15 de mayo de 2008

Huele a peligro

Por Rodrigo Larraín*

No tenemos por qué creer que la encuesta sobre victimización realizada por el INE esté mal hecha; una larga y probada experiencia avalan los datos entregados por este instituto. Ellos muestran un sostenido descenso en el número de delitos pero, y simultáneamente, las personas conservan altos niveles de miedo a la delincuencia. Entonces, ¿por qué los chilenos declaramos que tenemos temor a ser víctimas de delitos? Tal vez la clave no esté en la delincuencia propiamente sino en una sensación generalizada de inseguridad en muchos ámbitos de la vida. Se han propuesto varias interpretaciones de los resultados y sus paradojas, pero quizás valga la pena insertar los datos en un contexto mayor.
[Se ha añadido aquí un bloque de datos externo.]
(* ===== verification/Authn.v ===== *)
(** * Authentication of requests (authenticator.go)

    A proxy in front of the server may already have authenticated the request
    and put the identity in headers; otherwise the request goes to a delegating
    authenticator, which asks the API server to review the bearer token.  The
    delegating authenticator and the clients it is built from are libraries:
    they are parameters here. *)

From stdpp Require Import base gmap strings list.
From S2P Require Import Prelude GoStrings GoHTTP.

(** [authenticator.Request]: a response, whether the request is authenticated,
    and an error. *)
Abbreviation AuthResult := (option Response * bool * option error)%type.
Abbreviation AuthRequest := (Request → GoRes AuthResult).

Record Authenticator := mkAuthenticator {
  usernameHeader : string;
  groupsHeader : string;
  a_next : AuthRequest;
}.

Definition AuthenticateRequest (a : Authenticator) (req : Request) : GoRes AuthResult :=
  if decide (usernameHeader a ≠ "") then
    let username := Header_Get (r_Header req) (usernameHeader a) in
    if decide (username ≠ "") then
      let groups := Header_Values (r_Header req) (groupsHeader a) in
      Ret (Some {| rs_User := Some {| u_Name := username; u_Groups := groups |} |}, true, None)
    else a_next a req
  else a_next a req.

(** ** Building an authenticator *)
Section build.
(** [rest.Interface], [*rest.Config] and [*AuthenticationV1Client]. *)
Context {RestClient RestConfig AuthClient SecurityDefinitions : Type}.

(** [wait.Backoff], durations in nanoseconds. *)
Record Backoff := mkBackoff {
  b_Duration : Z; b_Cap : Z; b_Steps : Z; b_Factor : Z; b_Jitter : Z;
}.
Record DelegatingAuthenticatorConfig := mkDelegating {
  dc_AnonymousEnabled : bool;
  dc_TokenAccessReviewClient : AuthClient;
  dc_TokenAccessReviewTimeout : Z;
  dc_WebhookRetryBackoff : Backoff;
  dc_CacheTTL : Z;
}.

(** The constructors of the libraries: [authenticationv1.New],
    [authenticationv1.NewForConfigOrDie], [rest.CopyConfig] and
    [DelegatingAuthenticatorConfig.New]. *)
Variable authv1_New : RestClient → AuthClient.
Variable authv1_NewForConfigOrDie : RestConfig → GoRes AuthClient.
Variable rest_CopyConfig : RestConfig → RestConfig.
Variable delegating_New : DelegatingAuthenticatorConfig →
  option AuthRequest * option SecurityDefinitions * option error.

Definition Second : Z := 1000000000.
Definition Minute : Z := 60 * Second.

Definition tokenReviewConfig (c : AuthClient) : DelegatingAuthenticatorConfig :=
  {| dc_AnonymousEnabled := false;
     dc_TokenAccessReviewClient := c;
     dc_TokenAccessReviewTimeout := 1 * Minute;
     dc_WebhookRetryBackoff :=
       {| b_Duration := 2 * Second; b_Cap := 2 * Minute; b_Steps := 100;
          b_Factor := 2; b_Jitter := 2 |};
     dc_CacheTTL := 5 * Minute |}.

Definition newTokenReviewAuthenticator (c : AuthClient) := delegating_New (tokenReviewConfig c).

Definition NewTokenReviewAuthenticatorWithClient (c : RestClient) :=
  newTokenReviewAuthenticator (authv1_New c).

Definition NewTokenReviewAuthenticatorWithConfig (cfg : RestConfig) :=
  let! c := authv1_NewForConfigOrDie (rest_CopyConfig cfg) in
  Ret (newTokenReviewAuthenticator c).

(** Nil interfaces and pointers are [None]. *)
Record AuthenticatorOptions := mkAuthOpts {
  ao_Client : option RestClient;
  ao_Config : option RestConfig;
  ao_UsernameHeader : string;
  ao_GroupsHeader : string;
}.

Definition errNoClient : error :=
  ErrNew "one among client and config is required to build the TokenRevierAuthenticator".

Definition newTokenReviewAuthenticatorWithOpts (opts : AuthenticatorOptions) :
    GoRes (option AuthRequest * option SecurityDefinitions * option error) :=
  match ao_Client opts, ao_Config opts with
  | Some c, _ => Ret (NewTokenReviewAuthenticatorWithClient c)
  | None, Some cfg => NewTokenReviewAuthenticatorWithConfig cfg
  | None, None => Ret (None, None, Some errNoClient)
  end.

(** Calling a nil interface panics. *)
Definition call_next (ar : option AuthRequest) : AuthRequest := λ req,
  match ar with
  | Some f => f req
  | None => Panic "invalid memory address or nil pointer dereference"
  end.

Definition NewAuthenticator (opts : AuthenticatorOptions) :
    GoRes (option Authenticator * option error) :=
  let! r := newTokenReviewAuthenticatorWithOpts opts in
  match r with
  | (_, _, Some err) => Ret (None, Some err)
  | (ar, _, None) =>
      Ret (Some {| usernameHeader := ao_UsernameHeader opts;
                   groupsHeader := ao_GroupsHeader opts;
                   a_next := call_next ar |}, None)
  end.
End build.

(** ** The environment *)
Definition EnvUsernameHeader : string := "AUTH_USERNAME_HEADER".
Definition EnvGroupsHeader : string := "AUTH_GROUPS_HEADER".
(** [os.Getenv]: the empty string for a variable that is not set. *)
Abbreviation Environ := (gmap string string).
Definition Getenv (e : Environ) (k : string) : string := default "" (e !! k).
Definition GetUsernameHeaderFromEnv (e : Environ) : string := Getenv e EnvUsernameHeader.
Definition GetGroupsHeaderFromEnv (e : Environ) : string := Getenv e EnvGroupsHeader.

(** ** Lemmas *)

(** The request carries an identity in the header the authenticator reads. *)
Definition header_identity (a : Authenticator) (req : Request) : option UserDetails :=
  if decide (usernameHeader a = "" ∨ Header_Get (r_Header req) (usernameHeader a) = "")
  then None
  else Some {| u_Name := Header_Get (r_Header req) (usernameHeader a);
               u_Groups := Header_Values (r_Header req) (groupsHeader a) |}.

Lemma AuthenticateRequest_cases a req :
  AuthenticateRequest a req =
  match header_identity a req with
  | Some u => Ret (Some {| rs_User := Some u |}, true, None)
  | None => a_next a req
  end.
Proof.
  unfold AuthenticateRequest, header_identity.
  destruct (decide (usernameHeader a = "")) as [E|E]; rewrite E || clear E.
  all: repeat case_decide; naive_solver.
Qed.

(** Adding the values of one key one by one. *)
Lemma Header_Values_add h k vs :
  Header_Values (foldl (λ h v, Header_Add h k v) h vs) k = Header_Values h k ++ vs.
Proof.
  revert h. induction vs as [|v vs IH]; intros h; simpl; [by rewrite app_nil_r|].
  rewrite IH. unfold Header_Values at 1, Header_Add at 1.
  rewrite lookup_insert_eq. simpl. by rewrite <-app_assoc.
Qed.

Lemma Header_Values_add_ne h k k' vs :
  CanonicalMIMEHeaderKey k ≠ CanonicalMIMEHeaderKey k' →
  Header_Values (foldl (λ h v, Header_Add h k v) h vs) k' = Header_Values h k'.
Proof.
  intros Hk. revert h. induction vs as [|v vs IH]; intros h; simpl; [done|].
  rewrite IH. unfold Header_Add, Header_Values. by rewrite lookup_insert_ne.
Qed.

(** The two names denote the same header field. *)
Definition same_field (s t : string) : Prop :=
  string_forallb validHeaderFieldByte s = true ∧
  string_map lower_byte s = string_map lower_byte t.

Lemma same_field_canonical s t :
  same_field s t → CanonicalMIMEHeaderKey s = CanonicalMIMEHeaderKey t.
Proof. intros []. by apply CanonicalMIMEHeaderKey_case. Qed.

Lemma same_field_Values h s t : same_field s t → Header_Values h s = Header_Values h t.
Proof. intros []. by apply Header_Values_case. Qed.

(** The headers an authenticating proxy adds to a request. *)
Definition proxy_headers (h : Header) (uh gh name : string) (groups : list string) : Header :=
  foldl (λ h g, Header_Add h gh g) (Header_Del (Header_Set h uh name) gh) groups.

Lemma proxy_headers_user h uh gh name groups :
  CanonicalMIMEHeaderKey gh ≠ CanonicalMIMEHeaderKey uh →
  Header_Values (proxy_headers h uh gh name groups) uh = [name].
Proof.
  intros Hne. unfold proxy_headers. rewrite Header_Values_add_ne by done.
  unfold Header_Values, Header_Del, Header_Set.
  by rewrite lookup_delete_ne, lookup_insert_eq.
Qed.

Lemma proxy_headers_groups h uh gh name groups :
  Header_Values (proxy_headers h uh gh name groups) gh = groups.
Proof.
  unfold proxy_headers. rewrite Header_Values_add.
  unfold Header_Values, Header_Del. by rewrite lookup_delete_eq.
Qed.

Lemma AuthenticateRequest_fields a req h uh gh name groups :
  usernameHeader a ≠ "" → name ≠ "" →
  same_field (usernameHeader a) uh → same_field (groupsHeader a) gh →
  CanonicalMIMEHeaderKey gh ≠ CanonicalMIMEHeaderKey uh →
  r_Header req = proxy_headers h uh gh name groups →
  AuthenticateRequest a req =
  Ret (Some {| rs_User := Some {| u_Name := name; u_Groups := groups |} |}, true, None).
Proof.
  intros Ha Hn Hu Hg Hne Hr. rewrite AuthenticateRequest_cases. unfold header_identity, Header_Get.
  rewrite Hr, (same_field_Values _ _ _ Hu), (same_field_Values _ _ _ Hg).
  rewrite proxy_headers_user, proxy_headers_groups by done. simpl.
  rewrite decide_False by naive_solver. done.
Qed.

(** The header names themselves, on a request with any context. *)
Lemma AuthenticateRequest_proxy_lemma a req h name groups :
  usernameHeader a ≠ "" → name ≠ "" →
  string_forallb validHeaderFieldByte (usernameHeader a) = true →
  string_forallb validHeaderFieldByte (groupsHeader a) = true →
  CanonicalMIMEHeaderKey (groupsHeader a) ≠ CanonicalMIMEHeaderKey (usernameHeader a) →
  r_Header req = proxy_headers h (usernameHeader a) (groupsHeader a) name groups →
  AuthenticateRequest a req =
  Ret (Some {| rs_User := Some {| u_Name := name; u_Groups := groups |} |}, true, None).
Proof. intros. by eapply AuthenticateRequest_fields. Qed.

(** ** Properties *)

(** C24: a request whose identity was put in the headers by the proxy, under any
    capitalisation of the configured names, is authenticated as exactly that
    user with exactly those groups, whatever else the client sent under these
    headers, and the delegating authenticator is not consulted. *)
Theorem AuthenticateRequest_proxy a method path h ctx uh gh name groups :
  usernameHeader a ≠ "" → name ≠ "" →
  same_field (usernameHeader a) uh → same_field (groupsHeader a) gh →
  CanonicalMIMEHeaderKey gh ≠ CanonicalMIMEHeaderKey uh →
  AuthenticateRequest a
    {| r_Method := method; r_Path := path; r_ctx := ctx;
       r_Header := proxy_headers h uh gh name groups |} =
  Ret (Some {| rs_User := Some {| u_Name := name; u_Groups := groups |} |}, true, None).
Proof. intros. by eapply AuthenticateRequest_fields. Qed.

(** Without an identity in the header, or with header authentication
    disabled, the answer is the delegating authenticator's, errors and panics
    included. *)
Theorem AuthenticateRequest_delegates a req :
  usernameHeader a = "" ∨ Header_Get (r_Header req) (usernameHeader a) = "" →
  AuthenticateRequest a req = a_next a req.
Proof.
  intros H. rewrite AuthenticateRequest_cases. unfold header_identity.
  by rewrite decide_True.
Qed.

(** Building the authenticator prefers the client over the configuration
    and fails without panic when neither is given; what is built never allows
    anonymous access, delegates to what the library returned, and reads the
    headers of the options. *)
Theorem NewAuthenticator_spec {RestClient RestConfig AuthClient SD : Type}
    (new : RestClient → AuthClient) (dial : RestConfig → GoRes AuthClient)
    (copy : RestConfig → RestConfig)
    (build : @DelegatingAuthenticatorConfig AuthClient →
             option AuthRequest * option SD * option error)
    (opts : AuthenticatorOptions) :
  match ao_Client opts, ao_Config opts with
  | None, None => NewAuthenticator new dial copy build opts = Ret (None, Some errNoClient)
  | None, Some cfg =>
      ∀ why, dial (copy cfg) = Panic why → NewAuthenticator new dial copy build opts = Panic why
  | Some _, _ => True
  end ∧
  ∀ c, match ao_Client opts with
       | Some rc => c = new rc
       | None => ∃ cfg, ao_Config opts = Some cfg ∧ dial (copy cfg) = Ret c
       end →
    dc_AnonymousEnabled (tokenReviewConfig c) = false ∧
    match build (tokenReviewConfig c) with
    | (_, _, Some err) => NewAuthenticator new dial copy build opts = Ret (None, Some err)
    | (ar, _, None) =>
        ∃ a, NewAuthenticator new dial copy build opts = Ret (Some a, None) ∧
             usernameHeader a = ao_UsernameHeader opts ∧
             groupsHeader a = ao_GroupsHeader opts ∧
             ∀ f, ar = Some f → a_next a = f
    end.
Proof.
  unfold NewAuthenticator, newTokenReviewAuthenticatorWithOpts,
    NewTokenReviewAuthenticatorWithConfig, NewTokenReviewAuthenticatorWithClient,
    newTokenReviewAuthenticator.
  destruct (ao_Client opts) as [rc|], (ao_Config opts) as [cfg|]; (split; [|intros c]).
  all: try done; simpl.
  all: try by intros (cfg' & ? & ?).
  3: { by intros why ->. }
  all: first [intros -> | intros (cfg' & [= <-] & ->)]; simpl.
  all: destruct (build _) as [[ar sd] [err|]]; simpl; (split; [done|]); [done|].
  all: eexists; split; [done|]; split_and!; [done|done|].
  all: by intros f ->.
Qed.

(** ** Witnesses *)
Definition sample_authenticator : Authenticator :=
  {| usernameHeader := "X-User"; groupsHeader := "X-Groups";
     a_next := λ _, Ret (None, false, None) |}.

Lemma AuthenticateRequest_proxy_witness :
  AuthenticateRequest sample_authenticator
    {| r_Method := "GET"; r_Path := "/"; r_ctx := [];
       r_Header := proxy_headers {["X-User" := ["mallory"]]} "x-user" "x-groups" "alice" ["devs"] |} =
  Ret (Some {| rs_User := Some {| u_Name := "alice"; u_Groups := ["devs"] |} |}, true, None).
Proof.
  apply (AuthenticateRequest_proxy sample_authenticator);
    [done|done|by split|by split|by apply (bool_decide_unpack _)].
Defined.

Lemma AuthenticateRequest_delegates_witness :
  AuthenticateRequest sample_authenticator
    {| r_Method := "GET"; r_Path := "/"; r_ctx := []; r_Header := ∅ |} = Ret (None, false, None).
Proof. apply (AuthenticateRequest_delegates sample_authenticator). right. reflexivity. Defined.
Vivimos una sensación más que de crisis de decadencia, una sensación de temor a la vida misma, a la falta de ideales, a la inacción y a no saber bien en qué gastar la vida –como causa– y no ir viviendo para puro pensar cómo nos las arreglaremos para pagar las deudas, para consumir. Como en la República de Weimar, en la Alemania antes de Hitler.
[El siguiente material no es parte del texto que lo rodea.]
Definition tenant_name (run : string) (tn : Z) (i : nat) : string :=
  "run-" +:+ run +:+ "-" +:+ pretty tn +:+ "-" +:+ pretty i.
Fixpoint tenant_loop (cli : C) (run : string) (tn : Z) (ii : list nat) : M W (option error) :=
  match ii with
  | [] => mret None
  | i :: ii' =>
      let n := run_namespace (tenant_name run tn i) run in
      '(_, err) ← Create_Namespace cli n;
      match err with
      | Some err => mret (Some err)
      | None => tenant_loop cli run tn ii'
      end
  end.
(** [for i := range limit] runs no iteration for a negative limit. *)
Definition NTenantNamespacesExist (ctx : Ctx) (limit : Z) : Step :=
  let run := tcontext.RunId ctx in
  tn ← (λ w, (w, Ret (now_Unix w)));
  r ← hostClient;
  match r with
  | inl err => mret (ctx, Some err)
  | inr cli =>
      err ← tenant_loop cli run tn (seq 0 (Z.to_nat limit));
      mret (ctx, err)
  end.

(** The errors of the create calls of the two next steps are dropped, as in
    the code. *)
Definition UserInfoHasLabeledClusterScopedListPermissionOnNamespaces (ctx : Ctx) : Step :=
  let user := tcontext.User ctx in
  r ← hostClient;
  match r with
  | inl err => mret (ctx, Some err)
  | inr cli =>
      '(cr, err) ← Get_ClusterRole_cli cli (mkKey "" "namespace-get");
      match err with
      | Some err => mret (ctx, Some err)
      | None =>
          _ ← Create_ClusterRoleBinding cli
                (mkClusterRoleBinding
                   (mkMeta ("test-" +:+ ui_Name user +:+ "-get-namespaces") ""
                      (Some {["namespace-lister.konflux-ci.dev/use-for-access" := "true"]}) None None)
                   [AsSubject user] (mkRoleRef rbac_GroupName "ClusterRole" (om_Name (cr_Meta cr))));
          mret (ctx, None)
      end
  end.

Definition UserInfoHasClusterScopedGetPermissionOnNamespaces (ctx : Ctx) : Step :=
  let user := tcontext.User ctx in
  r ← hostClient;
  match r with
  | inl err => mret (ctx, Some err)
  | inr cli =>
      '(cr, err) ← Get_ClusterRole_cli cli (mkKey "" "namespace-get");
      match err with
      | Some err => mret (ctx, Some err)
      | None =>
          _ ← Create_ClusterRoleBinding cli
                (mkClusterRoleBinding
                   (mkMeta ("test-" +:+ ui_Name user +:+ "-get-namespaces") "" None None None)
                   [AsSubject user] (mkRoleRef rbac_GroupName "ClusterRole" (om_Name (cr_Meta cr))));
          mret (ctx, None)
      end
  end.

Definition UserIsPartOfGroup (ctx : Ctx) (group : string) : Step :=
  let user := tcontext.User ctx in
  let user := {| ui_Token := ui_Token user; ui_Namespace := ui_Namespace user;
                 ui_Name := ui_Name user; ui_APIGroup := ui_APIGroup user;
                 ui_Kind := ui_Kind user; ui_Groups := ui_Groups user ++ [group] |} in
  mret (tcontext.WithUser ctx user, None).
Hemos pasado por épocas de desencanto. A comienzos del siglo XX el pesimismo se había apoderado de los intelectuales chilenos, y esa sensación la traspasaron a diversos sectores de la vida nacional, eran intelectuales que habían leído “La Decadencia de Occidente” de Oswald Spengler, aparecido en 1918 el primer tomo y en 1923 el segundo, y a otros negativistas menores ya olvidados. Diversos filósofos estaban en la tradición de Spengler, como Nietzsche o Schopenhauer. La gran crisis económica de 1929 pareció darles la razón, el pesimismo era más realista que el optimismo moderno y burgués. No quedaba tiempo sino sólo para el heroísmo, la guerra y el romanticismo destructivo. Si el burgués con su democracia no traía la felicidad, tal vez otro sistema lo haría, y aparecen las ideas totalitarias y pesimistas, en donde las élites, los hombres superiores, en lo posible blancos y descendientes de guerreros, nos darán grandeza. Se teme la democracia y desconfía de ella por mediocre y masiva, por ser carente de aristocracia y por ordinaria, únicamente los escogidos podrán salvarnos de ella. Y ya se sabe a dónde condujeron esas ideas en Alemania. La sensibilidad romántica con su pesimismo dará municiones intelectuales y respaldo moral a los enemigos de una democracia corrupta y deslegitimada, todo sea por evitar el colapso, el desorden y el caos de una forma de vida.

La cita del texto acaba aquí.